Work task -
Note each line in the data holding the string "slotsOf" and report it.

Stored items
Lemma link_versions_agree_witness :
  let r1 := RendererV1.updateLinkPositions 0 Examples.forcesABC Examples.rendererOne in
  let r2 := updateLinkPositions 0 Examples.forcesABC Examples.rendererOne in
  length (position (linkMesh r1)) = length (position (linkMesh r2))
  ∧ drawRange (linkMesh r1) = drawRange (linkMesh r2)
  ∧ instancedSpheres r1 = instancedSpheres r2 ∧ nodesData r1 = nodesData r2
  ∧ sceneSprites r1 = sceneSprites r2 ∧ console r1 = console r2
  ∧ (∀ j, j ∈ slotsOf (links (lgraph Examples.forcesABC))
          ∨ ¬ linkBufferCapacity (linkMesh Examples.rendererOne)
              < getLinkCount (lgraph Examples.forcesABC)
          ∨ length (position (linkMesh Examples.rendererOne)) ≤ j →
       position (linkMesh r1) !! j = position (linkMesh r2) !! j)
  ∧ (∀ j p, j ∉ slotsOf (links (lgraph Examples.forcesABC)) →
       linkBufferCapacity (linkMesh Examples.rendererOne)
       < getLinkCount (lgraph Examples.forcesABC) →
       position (linkMesh Examples.rendererOne) !! j = Some p →
       position (linkMesh r1) !! j = Some 0
       ∧ position (linkMesh r2) !! j = Some p).
Proof.
  apply (link_versions_agree 0 Examples.forcesABC Examples.rendererOne). reflexivity.
Defined.

(** ** The random graph *)

Section random_graph.
Context {U : Type} (random : nat → U) (below : U → bool) (scaled : U → nat).

Lemma wf_node_lt L n : wf L → n ∈ nodes (graph L) → id n < getNodeCount (graph L).
Proof.
  intros HL Hn. apply (list_elem_of_fmap_2 id) in Hn.
  rewrite (wf_ids L HL) in Hn. apply elem_of_seq in Hn. lia.
Qed.

Lemma linksAdded_refl L0 : reachable L0 → linksAdded L0 L0.
Proof.
  intros HL. split; [done|]. split; [done|]. split; [done|]. split; [done|].
  exists []. split; [by rewrite app_nil_r|]. intros l Hl. by apply elem_of_nil in Hl.
Qed.

Lemma linksAdded_link L0 L a b :
  linksAdded L0 L → a ≠ b →
  a < getNodeCount (graph L0) → b < getNodeCount (graph L0) →
  linksAdded L0 (link a b L).
Proof.
  intros (HL & Hgrow & Hnodes & Hnames & R & Hlinks & HR) Hne Ha Hb.
  pose proof (reachable_wf L HL) as Hwf.
  assert (getNodeCount (graph L) = getNodeCount (graph L0)) as Hcount
    by (unfold getNodeCount; by rewrite Hnodes).
  rewrite <- Hcount in Ha, Hb.
  split; [eapply rtc_r; [exact HL|by apply step_link]|].
  split; [eapply rtc_r; [exact Hgrow|apply growStep_link]|].
  pose proof (link_links a b L Hwf Ha Hb) as Hl.
  rewrite (link_spec a b L Hwf Ha Hb) in *.
  destruct (getLink (graph L) a b).
  - split; [done|]. split; [done|]. exists R. split; [done|]. done.
  - cbn [graph nodes nameToId]. split; [done|]. split; [done|].
    exists (R ++ [mkLink a b (2 * getLinkCount (graph L))]).
    split; [cbn [links]; by rewrite Hlinks, app_assoc|].
    intros l [Hl' | ->%list_elem_of_singleton]%elem_of_app; [by apply HR|done].
Qed.

Lemma connect_spec L0 source (ts : list Node) st :
  wf L0 → source ∈ nodes (graph L0) → (∀ t, t ∈ ts → t ∈ nodes (graph L0)) →
  linksAdded L0 st.1 →
  linksAdded L0 (foldl (connect random below source) st ts).1.
Proof.
  intros Hwf Hs. revert st. induction ts as [|t ts IH]; intros [L k] Hts HL; [done|].
  cbn [foldl]. apply IH; [intros t' Ht'; apply Hts; by right|].
  unfold connect. destruct (decide (id source = id t)) as [Heq|Hne]; [done|].
  destruct (below (random k)); [|done]. cbn [fst].
  apply linksAdded_link; [done|done|by apply wf_node_lt|].
  apply wf_node_lt; [done|]. apply Hts. by left.
Qed.

Lemma connectSource_spec L0 allConnected source st :
  wf L0 → (∀ u, scaled u < getNodeCount (graph L0)) →
  source ∈ nodes (graph L0) →
  linksAdded L0 st.1 →
  linksAdded L0 (connectSource random below scaled allConnected st source).1.
Proof.
  intros Hwf Hscaled Hs HL. destruct st as [L k]. unfold connectSource.
  pose proof (connect_spec L0 source (nodes (graph L)) (L, k) Hwf Hs) as Hin.
  destruct (foldl (connect random below source) (L, k) (nodes (graph L))) as [L1 k1].
  cbn [fst] in *.
  assert (linksAdded L0 L1) as HL1.
  { apply Hin; [|done]. destruct HL as (_ & _ & -> & _). done. }
  destruct (allConnected && (getLinkCount (graph L1) - getLinkCount (graph L) =? 0));
    [|done].
  destruct (decide (id source = scaled (random k1))) as [Heq|Hne]; [done|].
  cbn [fst]. apply linksAdded_link; [done|done|by apply wf_node_lt|apply Hscaled].
Qed.

Lemma connectSources_spec L0 allConnected (ss : list Node) st :
  wf L0 → (∀ u, scaled u < getNodeCount (graph L0)) →
  (∀ s, s ∈ ss → s ∈ nodes (graph L0)) →
  linksAdded L0 st.1 →
  linksAdded L0 (foldl (connectSource random below scaled allConnected) st ss).1.
Proof.
  intros Hwf Hscaled. revert st. induction ss as [|s ss IH]; intros st Hss HL; [done|].
  cbn [foldl]. apply IH; [intros s' Hs'; apply Hss; by right|].
  apply connectSource_spec; [done..|apply Hss; by left|done].
Qed.

Lemma addIndexNodes_spec L n :
  reachable L →
  reachable (foldl addIndexNode L (seq 0 n))
  ∧ rtc growStep L (foldl addIndexNode L (seq 0 n))
  ∧ links (graph (foldl addIndexNode L (seq 0 n))) = links (graph L)
  ∧ getNodeCount (graph L) ≤ getNodeCount (graph (foldl addIndexNode L (seq 0 n)))
  ∧ ∀ i, i < n → flagged true (foldl addIndexNode L (seq 0 n)) (pretty i).
Proof.
  intros HL. induction n as [|n IH].
  - split; [done|]. split; [done|]. split; [done|]. split; [done|]. intros i Hi. lia.
  - rewrite seq_S, foldl_app. cbn [foldl plus].
    destruct IH as (Hr & Hg & Hl & Hc & Hf).
    set (Ln := foldl addIndexNode L (seq 0 n)) in *.
    pose proof (reachable_wf Ln Hr) as Hwf.
    assert (step Ln (addIndexNode Ln n)) as Hstep by apply step_addOrGetNode.
    split; [by eapply rtc_r|].
    split; [eapply rtc_r; [exact Hg|apply growStep_addOrGetNode]|].
    split; [unfold addIndexNode; by rewrite links_addOrGetNode|].
    split; [destruct (step_spec _ _ Hwf Hstep) as (_ & _ & Hle); lia|].
    intros i Hi. unfold addIndexNode. apply flagged_addOrGetNode; [done|by left|].
    destruct (decide (i = n)) as [->|Hne]; [by right|left; apply Hf; lia].
Qed.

Exercise solution -
  ∧ (∀ j, j ∈ slotsOf (links (lgraph Examples.forcesABC))
  ∧ (∀ j p, j ∉ slotsOf (links (lgraph Examples.forcesABC)) →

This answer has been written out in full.